Discurso durante a Sessão Deliberativa Ordinária, no Senado Federal

Relata discurso do Senhor Afonso Arinos Filho durante solenidade de inauguração do busto do ex-Senador Affonso Arinos de Mello Franco.

Autor
Heráclito Fortes (PFL - Partido da Frente Liberal/PI)
Nome completo: Heráclito de Sousa Fortes
Casa
Senado Federal
Tipo
Discurso
Resumo por assunto
HOMENAGEM.:
  • Relata discurso do Senhor Afonso Arinos Filho durante solenidade de inauguração do busto do ex-Senador Affonso Arinos de Mello Franco.
Publicação
Publicação no DSF de 17/12/2004 - Página 43953
Assunto
Outros > HOMENAGEM.
Indexação
  • LEITURA, DISCURSO, AUTORIA, PARENTE, AFFONSO ARINOS DE MELLO FRANCO, POLITICO, JURISTA, DIPLOMATA, ESCRITOR, PROFESSOR, SOLENIDADE, INAUGURAÇÃO, SENADO, ESTATUA, HOMENAGEM, CENTENARIO, ELOGIO, ATUAÇÃO, VIDA PUBLICA, CONTRIBUIÇÃO, HISTORIA, BRASIL.

O SR. HERÁCLITO FORTES (PFL - PI. Sem apanhamento taquigráfico.) - Sr.
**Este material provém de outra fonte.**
Definition py_client_handshake (cfg : config S) (i : input) (payload : bytes) (k : pclient) : pclient :=
  match peer k with
  | None => k
  | Some c =>
      match py_handle_handshake_envelope cfg i payload c with
      | (Raises, c) => notes [Raised] (with_peer c k)
      | (Dropped, c) => with_peer c k
      | (Fed reply done was_pending, c) =>
          let k := notes (replies reply) k in
          if done then py_resolve_handshake cfg i was_pending c k else with_peer c k
      end
  end.

Definition py_handle_peer_status (cfg : config S) (i : input) (online : bool) (k : pclient) : pclient :=
  match online, peer k with
  | true, Some c =>
      if String.ltb (cfg_device cfg) (cfg_peer cfg) then
        match py_start_rekey_as_initiator cfg i c with
        | Some (msg1, c) => notes (replies (Some msg1)) (with_peer c k)
        | None => k
        end
      else k
  | _, _ => k
  end.

Definition py_handle_pair_complete (cfg : config S) (i : input) (peer_static_key : option string) (w : option bool) (k : pclient) : pclient :=
  let key := default "" peer_static_key in
  let c := match peer k with None => py_PeerConn key | Some c => set_announced key c end in
  match w with
  | None => with_peer c k
  | Some we_are_acceptor =>
      let c := set_waiter true c in
      if we_are_acceptor then
        match py_start_as_initiator cfg i c with
        | Some (msg1, c) => notes (replies (Some msg1)) (with_peer c k)
        | None => notes [PairResult None] (with_peer (set_waiter false c) k)
        end
      else with_peer c k
  end.

Definition py_handle_binary_frame (cfg : config S) (i : input) (raw : bytes) (k : pclient) : pclient :=
  match decodeEnvelope raw with
  | None => k
  | Some (kind, payload) =>
      if decide (kind = envelopeHandshake) then py_client_handshake cfg i payload k
      else if decide (kind = envelopeTransport) then client_recv (in_room i) payload k
      else k
  end.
Presidente, Sras e Srs Senadores,

     Hoje, às 11h30, no Salão Nobre do Senado Federal, o Presidente José Sarney presidiu solenidade de inauguração do busto do ex-Senador Affonso Arinos de Mello Franco.

     Na oportunidade, o Sr. Afonso Arinos, Filho, pronunciou as seguintes palavras:

     O SR. AFONSO ARINOS, FILHO - Sr. Presidente José Sarney; Sr. Ministro Jarbas Passarinho; autoridades presentes; minhas senhoras; meus senhores; familiares de Affonso Arinos, meu irmão:

     A 27 de novembro passado, quando ele teria completado 99 anos, adentramos o centenário de Affonso Arinos.

     Não é fácil classificar este homem poliédrico. Parlamentar, professor, político, diplomata, jurista, historiador, crítico, biógrafo, ensaísta, orador, jornalista, poeta, dramaturgo... Ele foi tudo isso, e ainda mais. Será homenageado pela Academia Brasileira de Letras, pela Academia Mineira, pelo Instituto Histórico e Geográfico Brasileiro, pelo Ministério das Relações Exteriores, por outros órgãos e entidades ilustres. Mas não posso conceber forma nem lugar mais apropriados para dar início àquelas comemorações que a iniciativa do Presidente José Sarney de colocar seu busto no Salão Nobre do Senado Federal.

     Há cinco anos, recebi do então Presidente do Senado, Senador Antonio Carlos Magalhães, a honrosa incumbência de proceder a uma seleção dos discursos parlamentares de Affonso Arinos, que esta Casa publicou. Agora, já resumida em livro sua passagem pelo Poder Legislativo, perpetua-se no bronze a imagem daquele que tanto se dedicou ao Congresso Nacional, servindo-o por vinte e quatro anos - doze como Deputado e doze como Senador.

     Deputado Federal por Minas Gerais desde 1947, Affonso Arinos enfrentou, sempre na linha de frente, as crises terríveis e os graves problemas que sacudiram o Congresso e o País no século passado, não só em Plenário, mas nas comissões.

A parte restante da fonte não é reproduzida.